The GMA is a 4.0-litre, naturally aspirated V12 engine, commissioned by Gordon Murray, and developed and produced by Cosworth for the Gordon Murray Automotive T.50 and T.33 sports cars. The road-going engine is rated at 664 PS at 11,500 rpm, with a max torque figure of 345 lbft at 9,000 rpm, and a maximum rpm redline of 12,100 rpm making it the highest revving road car engine ever produced. The engine is also more powerful than the 6064 cc S70/2 V12 engine used in the McLaren F1.

==Background==
For its first vehicle, GMA enlisted trusted engine designer Cosworth, which had worked alongside Murray in the past, to design and manufacture a brand new V12 to power the T.50.
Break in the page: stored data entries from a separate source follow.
(** * Concrete runs *)

Example split_sql_comment :
  split_sql ("CREATE TABLE a(x Int64);" +:+ String newline
    ("-- kept; ignored" +:+ String newline ("CREATE TABLE b(y Int64);")))
  = ["CREATE TABLE a(x Int64)"; "CREATE TABLE b(y Int64)"]%string.
Proof. reflexivity. Qed.

Lemma rows_round_trip_witness :
  ∃ s', row_to_snap (snap_to_row (ex_bar 5)) = Ok s' ∧ s' ≡ ex_bar 5.
Proof.
  destruct (rows_round_trip (ex_bar 5) (mkFunding (DL := z_decimal) (TL := z_time) ex_btc 0 0 1 None (Some 8))
              (mkEvent (DL := z_decimal) (TL := z_time) ex_btc 0 1 None)) as [H _]. exact H.
Defined.

Lemma unix_millis_exact_witness :
  unix_millis (TL := z_time) 1500000000 = 1500
  ∧ (@odt_leb z_time 1000000000 1500000000 = true
     ∧ @odt_ltb z_time 1500000000 2000000000 = true
     ↔ unix_millis (TL := z_time) 1000000000 ≤ unix_millis (TL := z_time) 1500000000
       < unix_millis (TL := z_time) 2000000000).
Proof.
  split; [reflexivity|].
  apply (unix_millis_exact (TL := z_time) 1000000000 1500000000 2000000000); reflexivity.
Defined.
#[global] Instance bybit_contract : AdapterContract adapter.
Proof.
  split; simpl.
  - intros metas. by apply discover_pages_ok.
  - intros insts bucket out Hx. unfold fetch_oi. rows_tac.
    intros r o _ H. unfold oi_row in H. row_cases H; wanted_tac.
  - intros insts out Hx. unfold fetch_prices. rows_tac.
    intros r o _ H. unfold price_row in H. row_cases H; wanted_tac.
  - intros insts bucket out Hx. unfold fetch_funding. rows_tac.
    intros r o _ H. unfold funding_row in H. row_cases H; wanted_tac.
  - intros i since out _ H. injection H as H. revert H. unfold fetch_funding_history. rows_tac.
    intros r e _ H. unfold history_row in H. row_cases H; done.
Qed.

(** * Pagination *)

(** The pages the server hands out when the cursors are followed from
    [cursor]: the rows of each, and the last cursor. *)
Inductive served : string → list (list InstrumentRow) → string → Prop :=
| served_nil cursor : served cursor [] cursor
| served_cons cursor env page pages last :
    get_instruments (page_url cursor) = Ok env → check env = Ok page →
    served (next_page_cursor page) pages last →
    (pages = [] ∨ str_is_empty (next_page_cursor page) = false) →
    served cursor (page_list page :: pages) last.

Lemma discover_pages_served n cursor pages last out :
  served cursor pages last → pages ≠ [] →
  (length pages = n ∨ length pages < n ∧ str_is_empty last = true)%nat →
  discover_pages n cursor out = Ok (out ++ omap instrument_meta (concat pages)).
Proof.
  intros Hs. revert n out. induction Hs as [|cursor env page pages last Hg Hc Hs IH Hne];
    intros n out Hp Hn; [done|].
  destruct n as [|n]; [simpl in Hn; lia|]. cbn [discover_pages]. rewrite Hg, Hc.
  cbn [concat]. rewrite omap_app, (assoc_L (++)).
  destruct pages as [|p pages].
  - inversion Hs; subst. simpl. rewrite app_nil_r. destruct Hn as [Hn|[_ Hl]]; [|by rewrite Hl].
    destruct n; [|simpl in Hn; lia]. by destruct (str_is_empty _).
  - destruct Hne as [?| ->]; [done|]. apply IH; [done|].
    destruct Hn as [Hn|[Hn ?]]; [left|right; split; [|done]]; simpl in *; lia.
Qed.

(** Every listing the call returns is of pages the server handed out. *)
Lemma discover_pages_of n cursor out metas :
  discover_pages n cursor out = Ok metas →
  ∃ pages last, served cursor pages last ∧ metas = out ++ omap instrument_meta (concat pages).
Proof.
  revert cursor out. induction n as [|n IH]; intros cursor out; cbn [discover_pages].
  { intros [= <-]. exists [], cursor. split; [constructor|]. by rewrite app_nil_r. }
  destruct (get_instruments (page_url cursor)) as [env|] eqn:Eg; [|done].
  destruct (check env) as [page|] eqn:Ec; [|done].
  destruct (str_is_empty (next_page_cursor page)) eqn:El.
  - intros [= <-]. exists [page_list page], (next_page_cursor page).
    split; [|by cbn [concat]; rewrite app_nil_r].
    by eapply served_cons; [| |constructor|left].
  - intros (pages & last & Hs & ->)%IH. exists (page_list page :: pages), last.
    split; [by eapply served_cons; [| |exact Hs|right]|].
    cbn [concat]. by rewrite omap_app, (assoc_L (++)).
Qed.

(** C40. Discovery follows the cursors.  When the server ends the listing within
    32 pages, the result is the linear perpetuals of all pages in order; when it
    never ends it, the call still returns, with those of exactly the first 32
    pages; an error on any page it reads fails the whole call. *)
Theorem discovery_paginates pages last :
  served EmptyString pages last →
  (pages ≠ [] → str_is_empty last = true → (length pages ≤ 32)%nat →
     discover_instruments = Ok (omap instrument_meta (concat pages)))
  ∧ (length pages = 32%nat →
     discover_instruments = Ok (omap instrument_meta (concat pages)))
  ∧ (∀ e, (length pages < 32)%nat → (pages = [] ∨ str_is_empty last = false) →
     (let? env := get_instruments (page_url last) in check env) = Err e →
     discover_instruments = Err e).
Proof.
  intros Hs. split; [|split].
  - intros Hp Hl Hn. unfold discover_instruments.
    rewrite (discover_pages_served 32 _ pages last []); [done..|].
    destruct (Nat.eq_dec (length pages) 32%nat); [by left|right; split; [lia|done]].
  - intros Hn. unfold discover_instruments.
    rewrite (discover_pages_served 32 _ pages last []); [done|done|by destruct pages|lia].
  - unfold discover_instruments. generalize (32%nat). generalize (@nil InstrumentMeta).
    induction Hs as [cursor|cursor env page pages last Hg Hc Hs IH Hne];
      intros out n e Hn Hl He; (destruct n as [|n]; [simpl in Hn; lia|]); cbn [discover_pages].
    + destruct (get_instruments (page_url cursor)) as [env|]; [|by injection He as ->].
      by rewrite He.
    + rewrite Hg, Hc.
      assert (He' : str_is_empty (next_page_cursor page) = false).
      { destruct Hne as [-> |?]; [|done]. inversion Hs; subst. by destruct Hl. }
      rewrite He'. eapply IH; [simpl in Hn; lia| |done].
      destruct Hl as [?|?]; [done|by right].
Qed.
End rest.

(** * The ticker stream *)

Inductive FrameType := Snapshot | Delta.

Section stream.
Context {DL : DecimalLib} {TL : TimeLib} {JL : JsonLib}.

Record SymbolState := mkState {
  open_interest : option Dec; mark_price : option Dec; last_price : option Dec }.
Definition state_default : SymbolState := mkState None None None.

Definition pick_decimal (data : Value) (key : string) : option Dec :=
  s ← get_str data key;
  if str_is_empty s then None else dec_parse_ok s.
Cosworth's commission to GMA replicated the goals set for the renowned McLaren F1: produce a lightweight engine with the quickest response time of any engine ever designed for road use. It also required great sound quality and attractive aesthetics.

The goal was to keep the engine displacement as small as possible in order to deliver unrivalled power-to-weight
for a vehicle weighing under 1,000 kg. The streamlined 3.9-litre V12 delivered was free of both coverings and belt-driven accessories and became the highest-revving engine ever made for a production car.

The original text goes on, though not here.